(* ===== verification/Routing.v ===== *)
(** * Durable routing ownership ([backend/security/routingOwnership.ts], fingerprint of [identity/vodozemacIdentity.ts])

    Who may receive at an address of a room: at most two owners per room, each bound to a device, kept as tombstones
    once revoked. The rooms, publications and devices are Mongo collections with unique keys; a transaction is one
    atomic step, retried when it aborts with a transient error ([transient n] for attempt [n]); [others n] is what
    other writers commit before that attempt. SHA-256 is a parameter, [clock] gives the times one call reads. *)
From S2P Require Import Prelude Json Base64 DeviceAuthority.

(** ** Identities *)
(* service/src/identity/vodozemacIdentity.ts:9-12 VodozemacPublicIdentity *)
Record VodozemacPublicIdentity := { curve25519 : string; ed25519 : string }.

Definition upper_char (c : ascii) : ascii := if is_lower c then chr (code c - 32) else c.
Fixpoint map_chars (f : ascii → ascii) (s : string) : string :=
  match s with EmptyString => EmptyString | String c s' => String (f c) (map_chars f s') end.
(** [s.match(/.{1,4}/g).join(' ')] *)
Fixpoint groups_of_4 (k : nat) (s : string) : string :=
  match s with
  | EmptyString => EmptyString
  | String c s' => match k with
                   | O => String " " (String c (groups_of_4 3 s'))
                   | S k' => String c (groups_of_4 k' s')
                   end
  end.

Section routing.
Context (sha256 sha256_hex : string → string).

Definition normalizeKey (key : string) : string := chars (strip_all (to_url <$> unchars key)).
(* service/src/identity/vodozemacIdentity.ts:57-65 fingerprintVodozemacIdentity *)
Definition fingerprintVodozemacIdentity (i : VodozemacPublicIdentity) : string :=
  "K3 " +:+ groups_of_4 4 (map_chars upper_char (toBase64Url
    (sha256 ("k3ncrypt:vodozemac-identity:v1" +:+ str1 0 +:+ normalizeKey (curve25519 i) +:+ str1 0 +:+ normalizeKey (ed25519 i))))).

(** ** Data *)
Inductive owner_state := o_active | o_revoked.
#[export] Instance owner_state_eq_dec : EqDecision owner_state.
Proof. solve_decision. Defined.
(* backend/security/routingOwnership.ts:9-13 RoutingOwner *)
Record RoutingOwner := {
  address : string; identity : VodozemacPublicIdentity; o_identityReference : string; renewalProofHash : string;
  o_account : string; o_deviceId : string; deviceEpoch : Z; o_verificationKey : string; o_state : owner_state; generation : Z;
  establishedAt : Z; o_revokedAt : option Z }.
(* backend/security/routingOwnership.ts:14-14 RoutingRoom *)
Record RoutingRoom := {
  r_deleted : bool; r_expired : bool; routingOwnershipVersion : option Z; routingOwnershipRevision : Z;
  routingOwners : list RoutingOwner }.
Record publication := { pub_bundle : jsval; pub_proofHash : string; pub_createdAt : Z; pub_expiresAt : Z }.
(** [fences] is the field [routingAuthorizationFence] of the device documents. *)
Record routing_world := {
  w_rooms : gmap string RoutingRoom; w_prekeys : gmap (string * string) publication;
  w_devices : gmap (string * string) DeviceLifecycleRecord; w_fences : gmap (string * string) Z }.

Definition set_room (channel : string) (r : RoutingRoom) (w : routing_world) : routing_world :=
  {| w_rooms := <[channel := r]> (w_rooms w); w_prekeys := w_prekeys w; w_devices := w_devices w; w_fences := w_fences w |}.
Definition set_prekey (k : string * string) (p : publication) (w : routing_world) : routing_world :=
  {| w_rooms := w_rooms w; w_prekeys := <[k := p]> (w_prekeys w); w_devices := w_devices w; w_fences := w_fences w |}.

Definition DENIED : string := "Routing authorization unavailable.".
(* backend/security/routingOwnership.ts:15-16 RoutingAuthorizationError, deny *)
Definition deny {A} : M routing_world A := throw DENIED.
(* backend/security/routingOwnership.ts:17-17 live *)
Definition live (r : RoutingRoom) : bool := negb (r_deleted r) && negb (r_expired r).
(* backend/security/routingOwnership.ts:18-18 routingProofHash *)
Definition routingProofHash (proof : string) : string := sha256_hex ("k3ncrypt-prekey-renewal-v1" +:+ str1 0 +:+ proof).
(* backend/security/routingOwnership.ts:19-22 routingProofMatches *)
Definition routingProofMatches (proof hash : string) : bool :=
  base64url_between 43 43 proof && hex64 hash && String.eqb (routingProofHash proof) hash.
(* backend/security/routingOwnership.ts:23-26 matchesDevice *)
Definition matchesDevice (owner : RoutingOwner) (device : DeviceLifecycleRecord) : bool :=
  bool_decide (dr_state device = active) && String.eqb (o_account owner) (accountIdentityReference device) &&
  String.eqb (o_deviceId owner) (deviceId device) && (deviceEpoch owner =? trustEpoch device) &&
  String.eqb (o_identityReference owner) (deviceIdentityReference device) &&
  String.eqb (o_verificationKey owner) (verificationKeyReference device).

Definition is_owner (addr : string) (o : RoutingOwner) : bool := String.eqb (address o) addr.
Definition owner_at (r : RoutingRoom) (addr : string) : option RoutingOwner := js_find (is_owner addr) (routingOwners r).
(** The device document an owner is authorized by. *)
Definition authorized_device (owner : RoutingOwner) (w : routing_world) : bool :=
  match w_devices w !! (o_account owner, o_deviceId owner) with
  | Some d => matchesDevice owner d
  | None => false
  end.

(** ** The store *)
(* backend/security/routingOwnership.ts:35-50 current *)
Definition current (channel addr : string) (w : routing_world) : option RoutingOwner :=
  r ← w_rooms w !! channel;
  if live r then js_find (λ o, is_owner addr o && bool_decide (o_state o = o_active) && authorized_device o w) (routingOwners r)
  else None.

(* backend/security/routingOwnership.ts:51-51 deadline *)
Definition deadline (until now : Z) : M routing_world unit := lift (throw_if (until <=? now) DENIED).

(** An attempt that throws, or aborts with a transient error, leaves no writes. *)
(* backend/security/routingOwnership.ts:52-65 transact *)
Fixpoint transact {A} (n attempt : nat) (transient : nat → bool) (others : nat → routing_world → routing_world)
    (run : nat → M routing_world A) : M routing_world A := λ w,
  match n with
  | O => (Err DENIED, w)
  | S n' =>
      let w := others attempt w in
      if transient attempt
      then (if (attempt =? 2)%nat then (Err "TransientTransactionError", w) else transact n' (S attempt) transient others run w)
      else match run attempt w with (Err e, _) => (Err e, w) | (Ok a, w') => (Ok a, w') end
  end.

(* backend/security/routingOwnership.ts:67-73 fenceDevice *)
Definition fenceDevice (owner : RoutingOwner) : M routing_world unit := λ w,
  if authorized_device owner w then
    let k := (o_account owner, o_deviceId owner) in
    (Ok tt, {| w_rooms := w_rooms w; w_prekeys := w_prekeys w; w_devices := w_devices w;
               w_fences := <[k := default 0 (w_fences w !! k) + 1]> (w_fences w) |})
  else (Err DENIED, w).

▶ [Task to carry out]:
An identical copy of the entries above is the expected result.

▶ [Exercise result]:
(* ===== verification/Routing.v ===== *)
(** * Durable routing ownership ([backend/security/routingOwnership.ts], fingerprint of [identity/vodozemacIdentity.ts])

    Who may receive at an address of a room: at most two owners per room, each bound to a device, kept as tombstones
    once revoked. The rooms, publications and devices are Mongo collections with unique keys; a transaction is one
    atomic step, retried when it aborts with a transient error ([transient n] for attempt [n]); [others n] is what
    other writers commit before that attempt. SHA-256 is a parameter, [clock] gives the times one call reads. *)
From S2P Require Import Prelude Json Base64 DeviceAuthority.

(** ** Identities *)
(* service/src/identity/vodozemacIdentity.ts:9-12 VodozemacPublicIdentity *)
Record VodozemacPublicIdentity := { curve25519 : string; ed25519 : string }.

Definition upper_char (c : ascii) : ascii := if is_lower c then chr (code c - 32) else c.
Fixpoint map_chars (f : ascii → ascii) (s : string) : string :=
  match s with EmptyString => EmptyString | String c s' => String (f c) (map_chars f s') end.
(** [s.match(/.{1,4}/g).join(' ')] *)
Fixpoint groups_of_4 (k : nat) (s : string) : string :=
  match s with
  | EmptyString => EmptyString
  | String c s' => match k with
                   | O => String " " (String c (groups_of_4 3 s'))
                   | S k' => String c (groups_of_4 k' s')
                   end
  end.

Section routing.
Context (sha256 sha256_hex : string → string).

Definition normalizeKey (key : string) : string := chars (strip_all (to_url <$> unchars key)).
(* service/src/identity/vodozemacIdentity.ts:57-65 fingerprintVodozemacIdentity *)
Definition fingerprintVodozemacIdentity (i : VodozemacPublicIdentity) : string :=
  "K3 " +:+ groups_of_4 4 (map_chars upper_char (toBase64Url
    (sha256 ("k3ncrypt:vodozemac-identity:v1" +:+ str1 0 +:+ normalizeKey (curve25519 i) +:+ str1 0 +:+ normalizeKey (ed25519 i))))).

(** ** Data *)
Inductive owner_state := o_active | o_revoked.
#[export] Instance owner_state_eq_dec : EqDecision owner_state.
Proof. solve_decision. Defined.
(* backend/security/routingOwnership.ts:9-13 RoutingOwner *)
Record RoutingOwner := {
  address : string; identity : VodozemacPublicIdentity; o_identityReference : string; renewalProofHash : string;
  o_account : string; o_deviceId : string; deviceEpoch : Z; o_verificationKey : string; o_state : owner_state; generation : Z;
  establishedAt : Z; o_revokedAt : option Z }.
(* backend/security/routingOwnership.ts:14-14 RoutingRoom *)
Record RoutingRoom := {
  r_deleted : bool; r_expired : bool; routingOwnershipVersion : option Z; routingOwnershipRevision : Z;
  routingOwners : list RoutingOwner }.
Record publication := { pub_bundle : jsval; pub_proofHash : string; pub_createdAt : Z; pub_expiresAt : Z }.
(** [fences] is the field [routingAuthorizationFence] of the device documents. *)
Record routing_world := {
  w_rooms : gmap string RoutingRoom; w_prekeys : gmap (string * string) publication;
  w_devices : gmap (string * string) DeviceLifecycleRecord; w_fences : gmap (string * string) Z }.

Definition set_room (channel : string) (r : RoutingRoom) (w : routing_world) : routing_world :=
  {| w_rooms := <[channel := r]> (w_rooms w); w_prekeys := w_prekeys w; w_devices := w_devices w; w_fences := w_fences w |}.
Definition set_prekey (k : string * string) (p : publication) (w : routing_world) : routing_world :=
  {| w_rooms := w_rooms w; w_prekeys := <[k := p]> (w_prekeys w); w_devices := w_devices w; w_fences := w_fences w |}.

Definition DENIED : string := "Routing authorization unavailable.".
(* backend/security/routingOwnership.ts:15-16 RoutingAuthorizationError, deny *)
Definition deny {A} : M routing_world A := throw DENIED.
(* backend/security/routingOwnership.ts:17-17 live *)
Definition live (r : RoutingRoom) : bool := negb (r_deleted r) && negb (r_expired r).
(* backend/security/routingOwnership.ts:18-18 routingProofHash *)
Definition routingProofHash (proof : string) : string := sha256_hex ("k3ncrypt-prekey-renewal-v1" +:+ str1 0 +:+ proof).
(* backend/security/routingOwnership.ts:19-22 routingProofMatches *)
Definition routingProofMatches (proof hash : string) : bool :=
  base64url_between 43 43 proof && hex64 hash && String.eqb (routingProofHash proof) hash.
(* backend/security/routingOwnership.ts:23-26 matchesDevice *)
Definition matchesDevice (owner : RoutingOwner) (device : DeviceLifecycleRecord) : bool :=
  bool_decide (dr_state device = active) && String.eqb (o_account owner) (accountIdentityReference device) &&
  String.eqb (o_deviceId owner) (deviceId device) && (deviceEpoch owner =? trustEpoch device) &&
  String.eqb (o_identityReference owner) (deviceIdentityReference device) &&
  String.eqb (o_verificationKey owner) (verificationKeyReference device).

Definition is_owner (addr : string) (o : RoutingOwner) : bool := String.eqb (address o) addr.
Definition owner_at (r : RoutingRoom) (addr : string) : option RoutingOwner := js_find (is_owner addr) (routingOwners r).
(** The device document an owner is authorized by. *)
Definition authorized_device (owner : RoutingOwner) (w : routing_world) : bool :=
  match w_devices w !! (o_account owner, o_deviceId owner) with
  | Some d => matchesDevice owner d
  | None => false
  end.

(** ** The store *)
(* backend/security/routingOwnership.ts:35-50 current *)
Definition current (channel addr : string) (w : routing_world) : option RoutingOwner :=
  r ← w_rooms w !! channel;
  if live r then js_find (λ o, is_owner addr o && bool_decide (o_state o = o_active) && authorized_device o w) (routingOwners r)
  else None.

(* backend/security/routingOwnership.ts:51-51 deadline *)
Definition deadline (until now : Z) : M routing_world unit := lift (throw_if (until <=? now) DENIED).

(** An attempt that throws, or aborts with a transient error, leaves no writes. *)
(* backend/security/routingOwnership.ts:52-65 transact *)
Fixpoint transact {A} (n attempt : nat) (transient : nat → bool) (others : nat → routing_world → routing_world)
    (run : nat → M routing_world A) : M routing_world A := λ w,
  match n with
  | O => (Err DENIED, w)
  | S n' =>
      let w := others attempt w in
      if transient attempt
      then (if (attempt =? 2)%nat then (Err "TransientTransactionError", w) else transact n' (S attempt) transient others run w)
      else match run attempt w with (Err e, _) => (Err e, w) | (Ok a, w') => (Ok a, w') end
  end.

(* backend/security/routingOwnership.ts:67-73 fenceDevice *)
Definition fenceDevice (owner : RoutingOwner) : M routing_world unit := λ w,
  if authorized_device owner w then
    let k := (o_account owner, o_deviceId owner) in
    (Ok tt, {| w_rooms := w_rooms w; w_prekeys := w_prekeys w; w_devices := w_devices w;
               w_fences := <[k := default 0 (w_fences w !! k) + 1]> (w_fences w) |})
  else (Err DENIED, w).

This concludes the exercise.